[Stored data]

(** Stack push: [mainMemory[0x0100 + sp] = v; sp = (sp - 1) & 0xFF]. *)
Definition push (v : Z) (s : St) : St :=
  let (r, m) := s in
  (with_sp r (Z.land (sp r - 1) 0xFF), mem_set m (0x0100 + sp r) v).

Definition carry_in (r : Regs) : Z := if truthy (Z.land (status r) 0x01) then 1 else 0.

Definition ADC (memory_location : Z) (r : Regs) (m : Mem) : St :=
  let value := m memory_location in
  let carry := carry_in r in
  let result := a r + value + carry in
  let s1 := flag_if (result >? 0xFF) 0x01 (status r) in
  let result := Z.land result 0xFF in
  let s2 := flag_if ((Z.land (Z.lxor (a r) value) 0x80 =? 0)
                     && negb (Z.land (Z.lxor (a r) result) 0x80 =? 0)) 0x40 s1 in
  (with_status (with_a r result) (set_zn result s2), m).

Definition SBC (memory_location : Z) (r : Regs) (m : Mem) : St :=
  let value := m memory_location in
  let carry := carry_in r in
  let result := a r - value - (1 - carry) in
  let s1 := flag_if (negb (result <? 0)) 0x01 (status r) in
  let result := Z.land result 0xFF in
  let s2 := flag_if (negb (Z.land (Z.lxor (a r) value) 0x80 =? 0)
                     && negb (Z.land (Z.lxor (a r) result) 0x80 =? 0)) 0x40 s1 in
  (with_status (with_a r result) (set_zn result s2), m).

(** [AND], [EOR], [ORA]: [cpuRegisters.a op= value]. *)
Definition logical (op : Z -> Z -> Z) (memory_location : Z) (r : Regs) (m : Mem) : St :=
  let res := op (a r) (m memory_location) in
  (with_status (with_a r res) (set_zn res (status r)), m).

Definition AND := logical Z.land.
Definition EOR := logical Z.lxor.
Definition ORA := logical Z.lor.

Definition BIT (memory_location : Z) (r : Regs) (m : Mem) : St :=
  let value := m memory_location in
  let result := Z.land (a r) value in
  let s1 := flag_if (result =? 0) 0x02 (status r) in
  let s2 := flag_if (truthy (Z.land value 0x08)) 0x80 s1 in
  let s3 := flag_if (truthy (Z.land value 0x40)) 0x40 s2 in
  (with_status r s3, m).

* **WHAT YOU ARE ASKED TO DO**
Every record must appear in the answer exactly as written.

* **EXPECTED OUTPUT**
(** Stack push: [mainMemory[0x0100 + sp] = v; sp = (sp - 1) & 0xFF]. *)
Definition push (v : Z) (s : St) : St :=
  let (r, m) := s in
  (with_sp r (Z.land (sp r - 1) 0xFF), mem_set m (0x0100 + sp r) v).

Definition carry_in (r : Regs) : Z := if truthy (Z.land (status r) 0x01) then 1 else 0.

Definition ADC (memory_location : Z) (r : Regs) (m : Mem) : St :=
  let value := m memory_location in
  let carry := carry_in r in
  let result := a r + value + carry in
  let s1 := flag_if (result >? 0xFF) 0x01 (status r) in
  let result := Z.land result 0xFF in
  let s2 := flag_if ((Z.land (Z.lxor (a r) value) 0x80 =? 0)
                     && negb (Z.land (Z.lxor (a r) result) 0x80 =? 0)) 0x40 s1 in
  (with_status (with_a r result) (set_zn result s2), m).

Definition SBC (memory_location : Z) (r : Regs) (m : Mem) : St :=
  let value := m memory_location in
  let carry := carry_in r in
  let result := a r - value - (1 - carry) in
  let s1 := flag_if (negb (result <? 0)) 0x01 (status r) in
  let result := Z.land result 0xFF in
  let s2 := flag_if (negb (Z.land (Z.lxor (a r) value) 0x80 =? 0)
                     && negb (Z.land (Z.lxor (a r) result) 0x80 =? 0)) 0x40 s1 in
  (with_status (with_a r result) (set_zn result s2), m).

(** [AND], [EOR], [ORA]: [cpuRegisters.a op= value]. *)
Definition logical (op : Z -> Z -> Z) (memory_location : Z) (r : Regs) (m : Mem) : St :=
  let res := op (a r) (m memory_location) in
  (with_status (with_a r res) (set_zn res (status r)), m).

Definition AND := logical Z.land.
Definition EOR := logical Z.lxor.
Definition ORA := logical Z.lor.

Definition BIT (memory_location : Z) (r : Regs) (m : Mem) : St :=
  let value := m memory_location in
  let result := Z.land (a r) value in
  let s1 := flag_if (result =? 0) 0x02 (status r) in
  let s2 := flag_if (truthy (Z.land value 0x08)) 0x80 s1 in
  let s3 := flag_if (truthy (Z.land value 0x40)) 0x40 s2 in
  (with_status r s3, m).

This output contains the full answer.